*TASK TO COMPLETE*:
Entries follow. Give back exactly the lines starting at the one containing "filter p documents." and ending at the one containing "rewrite <- (map_id", and no other lines.

[Stored data]
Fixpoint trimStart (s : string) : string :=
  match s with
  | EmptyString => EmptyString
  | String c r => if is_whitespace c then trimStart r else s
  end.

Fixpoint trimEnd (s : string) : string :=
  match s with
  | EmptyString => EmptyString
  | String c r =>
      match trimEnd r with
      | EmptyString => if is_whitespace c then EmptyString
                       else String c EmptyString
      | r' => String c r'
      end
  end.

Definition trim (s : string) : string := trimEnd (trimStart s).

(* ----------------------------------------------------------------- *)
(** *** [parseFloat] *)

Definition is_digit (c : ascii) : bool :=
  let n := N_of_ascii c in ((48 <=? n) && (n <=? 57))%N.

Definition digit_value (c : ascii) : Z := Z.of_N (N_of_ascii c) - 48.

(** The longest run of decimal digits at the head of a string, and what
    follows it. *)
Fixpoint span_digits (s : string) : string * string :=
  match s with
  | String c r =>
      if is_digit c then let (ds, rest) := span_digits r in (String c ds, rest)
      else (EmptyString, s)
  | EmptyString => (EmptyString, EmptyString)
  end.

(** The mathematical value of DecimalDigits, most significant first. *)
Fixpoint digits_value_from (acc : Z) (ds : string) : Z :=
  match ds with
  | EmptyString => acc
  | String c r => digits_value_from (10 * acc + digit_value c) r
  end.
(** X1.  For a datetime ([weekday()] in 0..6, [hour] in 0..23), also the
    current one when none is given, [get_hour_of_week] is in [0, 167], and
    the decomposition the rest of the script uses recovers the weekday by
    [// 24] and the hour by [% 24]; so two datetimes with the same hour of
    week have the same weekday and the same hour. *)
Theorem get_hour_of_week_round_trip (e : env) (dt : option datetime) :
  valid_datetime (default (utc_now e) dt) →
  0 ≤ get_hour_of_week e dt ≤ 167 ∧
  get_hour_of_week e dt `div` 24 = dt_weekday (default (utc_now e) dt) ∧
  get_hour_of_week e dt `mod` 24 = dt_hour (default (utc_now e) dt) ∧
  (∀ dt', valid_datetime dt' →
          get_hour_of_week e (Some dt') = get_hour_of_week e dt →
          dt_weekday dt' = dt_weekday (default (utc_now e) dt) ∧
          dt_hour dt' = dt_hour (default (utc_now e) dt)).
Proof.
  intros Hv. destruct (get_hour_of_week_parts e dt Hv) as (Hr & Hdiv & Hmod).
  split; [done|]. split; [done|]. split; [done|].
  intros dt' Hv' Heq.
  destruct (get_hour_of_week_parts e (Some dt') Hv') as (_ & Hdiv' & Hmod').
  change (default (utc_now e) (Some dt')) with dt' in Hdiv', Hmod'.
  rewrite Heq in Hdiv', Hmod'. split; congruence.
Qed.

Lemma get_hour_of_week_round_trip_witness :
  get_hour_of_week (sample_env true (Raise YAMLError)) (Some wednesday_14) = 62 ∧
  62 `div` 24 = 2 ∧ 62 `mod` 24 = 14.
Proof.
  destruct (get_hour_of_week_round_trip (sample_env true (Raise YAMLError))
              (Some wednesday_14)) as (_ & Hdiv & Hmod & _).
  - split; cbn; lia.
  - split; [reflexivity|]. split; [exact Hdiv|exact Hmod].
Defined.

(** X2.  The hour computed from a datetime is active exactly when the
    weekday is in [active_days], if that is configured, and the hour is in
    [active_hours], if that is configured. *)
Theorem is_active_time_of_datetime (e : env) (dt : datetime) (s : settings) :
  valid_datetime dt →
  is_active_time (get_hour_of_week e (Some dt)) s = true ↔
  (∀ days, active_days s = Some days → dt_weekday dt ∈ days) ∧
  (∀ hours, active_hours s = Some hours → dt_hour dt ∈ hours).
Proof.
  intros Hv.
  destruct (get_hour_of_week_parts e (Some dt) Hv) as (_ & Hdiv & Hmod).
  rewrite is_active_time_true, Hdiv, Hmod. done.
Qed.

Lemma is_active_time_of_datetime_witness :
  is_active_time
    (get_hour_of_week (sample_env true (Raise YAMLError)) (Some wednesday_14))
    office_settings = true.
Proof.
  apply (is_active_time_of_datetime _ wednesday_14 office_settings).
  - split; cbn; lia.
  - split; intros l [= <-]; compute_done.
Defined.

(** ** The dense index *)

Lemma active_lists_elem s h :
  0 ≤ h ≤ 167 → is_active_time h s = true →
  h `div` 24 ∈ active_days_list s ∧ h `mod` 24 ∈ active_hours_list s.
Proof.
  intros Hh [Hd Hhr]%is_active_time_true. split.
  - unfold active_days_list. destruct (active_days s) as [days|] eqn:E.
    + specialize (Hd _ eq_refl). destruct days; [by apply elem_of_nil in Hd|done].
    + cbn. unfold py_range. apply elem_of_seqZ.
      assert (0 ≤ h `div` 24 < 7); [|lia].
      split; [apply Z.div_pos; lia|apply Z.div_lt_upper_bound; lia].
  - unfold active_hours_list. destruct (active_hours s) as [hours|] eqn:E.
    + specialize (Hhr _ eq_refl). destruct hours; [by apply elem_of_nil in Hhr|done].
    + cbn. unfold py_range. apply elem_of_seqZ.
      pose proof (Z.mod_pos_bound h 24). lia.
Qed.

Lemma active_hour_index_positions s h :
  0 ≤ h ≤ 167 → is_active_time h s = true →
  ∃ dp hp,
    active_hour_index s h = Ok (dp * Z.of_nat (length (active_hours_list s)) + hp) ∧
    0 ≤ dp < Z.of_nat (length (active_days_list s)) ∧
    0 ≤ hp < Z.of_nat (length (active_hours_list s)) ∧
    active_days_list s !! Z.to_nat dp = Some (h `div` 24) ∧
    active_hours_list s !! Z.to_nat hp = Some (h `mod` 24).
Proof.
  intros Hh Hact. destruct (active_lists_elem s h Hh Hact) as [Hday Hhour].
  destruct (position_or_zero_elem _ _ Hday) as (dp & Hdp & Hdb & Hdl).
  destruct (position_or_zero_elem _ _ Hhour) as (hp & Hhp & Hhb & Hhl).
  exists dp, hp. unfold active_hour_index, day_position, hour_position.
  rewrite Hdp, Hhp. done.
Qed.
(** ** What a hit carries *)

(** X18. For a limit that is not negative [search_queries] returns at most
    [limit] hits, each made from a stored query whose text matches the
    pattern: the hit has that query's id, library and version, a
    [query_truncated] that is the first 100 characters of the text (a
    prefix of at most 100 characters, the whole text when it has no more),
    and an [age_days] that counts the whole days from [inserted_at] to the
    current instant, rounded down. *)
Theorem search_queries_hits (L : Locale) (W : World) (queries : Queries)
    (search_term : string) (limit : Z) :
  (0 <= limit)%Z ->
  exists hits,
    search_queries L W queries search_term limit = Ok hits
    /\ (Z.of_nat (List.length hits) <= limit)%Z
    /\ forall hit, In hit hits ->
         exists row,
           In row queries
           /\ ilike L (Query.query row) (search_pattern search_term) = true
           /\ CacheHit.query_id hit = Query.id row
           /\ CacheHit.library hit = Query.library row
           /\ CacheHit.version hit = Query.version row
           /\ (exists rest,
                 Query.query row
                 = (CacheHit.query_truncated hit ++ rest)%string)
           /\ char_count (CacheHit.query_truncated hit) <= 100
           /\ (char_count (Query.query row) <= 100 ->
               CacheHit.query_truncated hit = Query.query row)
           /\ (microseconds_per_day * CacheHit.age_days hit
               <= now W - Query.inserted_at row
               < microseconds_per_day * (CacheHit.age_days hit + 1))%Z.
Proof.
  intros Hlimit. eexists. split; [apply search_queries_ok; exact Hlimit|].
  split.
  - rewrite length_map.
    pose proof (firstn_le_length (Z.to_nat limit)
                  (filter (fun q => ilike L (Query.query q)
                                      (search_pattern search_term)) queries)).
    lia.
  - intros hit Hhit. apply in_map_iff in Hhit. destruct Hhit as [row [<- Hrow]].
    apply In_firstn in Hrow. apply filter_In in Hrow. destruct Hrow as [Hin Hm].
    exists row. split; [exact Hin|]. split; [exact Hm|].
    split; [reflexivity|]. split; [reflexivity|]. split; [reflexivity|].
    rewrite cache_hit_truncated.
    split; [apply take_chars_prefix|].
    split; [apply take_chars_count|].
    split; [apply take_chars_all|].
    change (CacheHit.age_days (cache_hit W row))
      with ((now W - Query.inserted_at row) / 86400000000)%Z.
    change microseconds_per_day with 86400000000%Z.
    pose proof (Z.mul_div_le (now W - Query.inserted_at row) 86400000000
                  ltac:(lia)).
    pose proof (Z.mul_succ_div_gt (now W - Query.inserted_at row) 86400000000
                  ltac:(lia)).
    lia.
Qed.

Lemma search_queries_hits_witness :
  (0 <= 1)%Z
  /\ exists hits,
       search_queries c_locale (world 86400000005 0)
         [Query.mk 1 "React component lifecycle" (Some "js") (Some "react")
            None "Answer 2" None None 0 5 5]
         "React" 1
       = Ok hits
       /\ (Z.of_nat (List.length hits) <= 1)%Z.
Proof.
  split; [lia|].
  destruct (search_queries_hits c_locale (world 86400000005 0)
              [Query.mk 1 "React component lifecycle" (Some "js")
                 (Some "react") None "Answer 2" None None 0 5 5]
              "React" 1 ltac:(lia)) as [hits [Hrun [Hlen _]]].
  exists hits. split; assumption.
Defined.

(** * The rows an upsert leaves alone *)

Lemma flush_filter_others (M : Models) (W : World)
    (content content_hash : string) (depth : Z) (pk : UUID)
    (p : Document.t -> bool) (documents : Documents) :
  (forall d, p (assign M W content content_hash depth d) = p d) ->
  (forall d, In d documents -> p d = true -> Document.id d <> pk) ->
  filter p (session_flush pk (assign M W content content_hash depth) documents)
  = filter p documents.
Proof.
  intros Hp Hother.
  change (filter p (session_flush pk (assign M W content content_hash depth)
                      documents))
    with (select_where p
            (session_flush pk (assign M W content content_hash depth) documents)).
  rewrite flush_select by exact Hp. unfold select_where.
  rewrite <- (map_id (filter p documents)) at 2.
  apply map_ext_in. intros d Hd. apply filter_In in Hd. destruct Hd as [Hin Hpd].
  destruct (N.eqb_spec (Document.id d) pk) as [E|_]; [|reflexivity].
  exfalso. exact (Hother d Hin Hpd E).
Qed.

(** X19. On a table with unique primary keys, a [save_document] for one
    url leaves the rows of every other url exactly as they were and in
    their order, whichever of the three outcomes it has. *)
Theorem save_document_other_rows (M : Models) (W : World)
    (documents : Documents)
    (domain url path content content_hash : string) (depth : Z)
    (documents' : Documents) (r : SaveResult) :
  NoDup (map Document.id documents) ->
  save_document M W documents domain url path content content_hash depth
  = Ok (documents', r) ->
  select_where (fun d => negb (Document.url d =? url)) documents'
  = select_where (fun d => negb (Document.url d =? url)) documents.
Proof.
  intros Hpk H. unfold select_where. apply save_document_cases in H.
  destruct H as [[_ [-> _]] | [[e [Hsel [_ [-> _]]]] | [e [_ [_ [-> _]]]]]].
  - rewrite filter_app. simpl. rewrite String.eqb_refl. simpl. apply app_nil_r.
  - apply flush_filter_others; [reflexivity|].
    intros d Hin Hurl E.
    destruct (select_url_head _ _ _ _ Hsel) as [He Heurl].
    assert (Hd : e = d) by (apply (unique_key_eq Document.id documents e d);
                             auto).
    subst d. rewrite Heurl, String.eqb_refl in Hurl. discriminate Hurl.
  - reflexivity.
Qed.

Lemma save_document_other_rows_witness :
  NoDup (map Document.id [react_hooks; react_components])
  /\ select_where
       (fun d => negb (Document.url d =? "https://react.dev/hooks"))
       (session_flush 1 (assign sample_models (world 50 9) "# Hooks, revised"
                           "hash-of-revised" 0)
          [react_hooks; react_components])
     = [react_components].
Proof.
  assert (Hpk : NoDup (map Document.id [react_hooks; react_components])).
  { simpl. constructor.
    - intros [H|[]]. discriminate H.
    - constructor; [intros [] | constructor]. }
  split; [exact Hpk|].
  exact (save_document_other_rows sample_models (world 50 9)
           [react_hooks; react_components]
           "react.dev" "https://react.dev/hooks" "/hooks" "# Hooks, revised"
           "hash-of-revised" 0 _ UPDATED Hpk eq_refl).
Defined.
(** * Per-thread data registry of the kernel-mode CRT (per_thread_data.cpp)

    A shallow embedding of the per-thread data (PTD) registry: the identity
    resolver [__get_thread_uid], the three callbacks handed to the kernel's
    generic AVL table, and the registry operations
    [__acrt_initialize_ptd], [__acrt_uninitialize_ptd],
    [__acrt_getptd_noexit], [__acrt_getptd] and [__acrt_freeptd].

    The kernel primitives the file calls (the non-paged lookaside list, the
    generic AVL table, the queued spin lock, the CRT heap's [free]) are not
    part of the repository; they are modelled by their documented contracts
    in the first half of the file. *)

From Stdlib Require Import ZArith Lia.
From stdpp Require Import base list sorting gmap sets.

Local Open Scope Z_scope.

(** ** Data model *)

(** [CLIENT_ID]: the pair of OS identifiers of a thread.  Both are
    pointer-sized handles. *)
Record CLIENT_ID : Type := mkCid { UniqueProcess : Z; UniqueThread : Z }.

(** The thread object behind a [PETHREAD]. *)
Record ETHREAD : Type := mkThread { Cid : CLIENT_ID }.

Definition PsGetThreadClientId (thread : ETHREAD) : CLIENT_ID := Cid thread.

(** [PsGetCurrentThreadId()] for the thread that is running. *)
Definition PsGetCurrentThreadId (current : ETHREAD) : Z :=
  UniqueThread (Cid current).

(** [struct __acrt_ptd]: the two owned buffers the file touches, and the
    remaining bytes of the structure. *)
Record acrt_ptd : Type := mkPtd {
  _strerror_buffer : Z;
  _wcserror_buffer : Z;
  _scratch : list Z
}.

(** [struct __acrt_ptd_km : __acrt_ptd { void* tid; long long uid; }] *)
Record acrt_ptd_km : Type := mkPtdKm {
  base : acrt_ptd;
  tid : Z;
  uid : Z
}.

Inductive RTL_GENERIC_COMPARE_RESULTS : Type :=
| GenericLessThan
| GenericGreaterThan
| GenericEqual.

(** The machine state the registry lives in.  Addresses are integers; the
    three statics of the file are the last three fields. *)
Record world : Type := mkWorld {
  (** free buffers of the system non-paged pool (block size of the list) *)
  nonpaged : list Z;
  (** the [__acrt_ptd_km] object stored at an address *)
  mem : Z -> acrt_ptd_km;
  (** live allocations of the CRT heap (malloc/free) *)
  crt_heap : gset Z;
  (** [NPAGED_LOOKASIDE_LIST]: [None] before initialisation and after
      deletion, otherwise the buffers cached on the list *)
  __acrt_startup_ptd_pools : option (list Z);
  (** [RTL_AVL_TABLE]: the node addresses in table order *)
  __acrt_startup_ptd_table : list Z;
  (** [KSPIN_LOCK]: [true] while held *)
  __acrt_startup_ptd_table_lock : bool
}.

*EXPECTED OUTPUT*:
  = filter p documents.
Proof.
  intros Hp Hother.
  change (filter p (session_flush pk (assign M W content content_hash depth)
                      documents))
    with (select_where p
            (session_flush pk (assign M W content content_hash depth) documents)).
  rewrite flush_select by exact Hp. unfold select_where.
  rewrite <- (map_id (filter p documents)) at 2.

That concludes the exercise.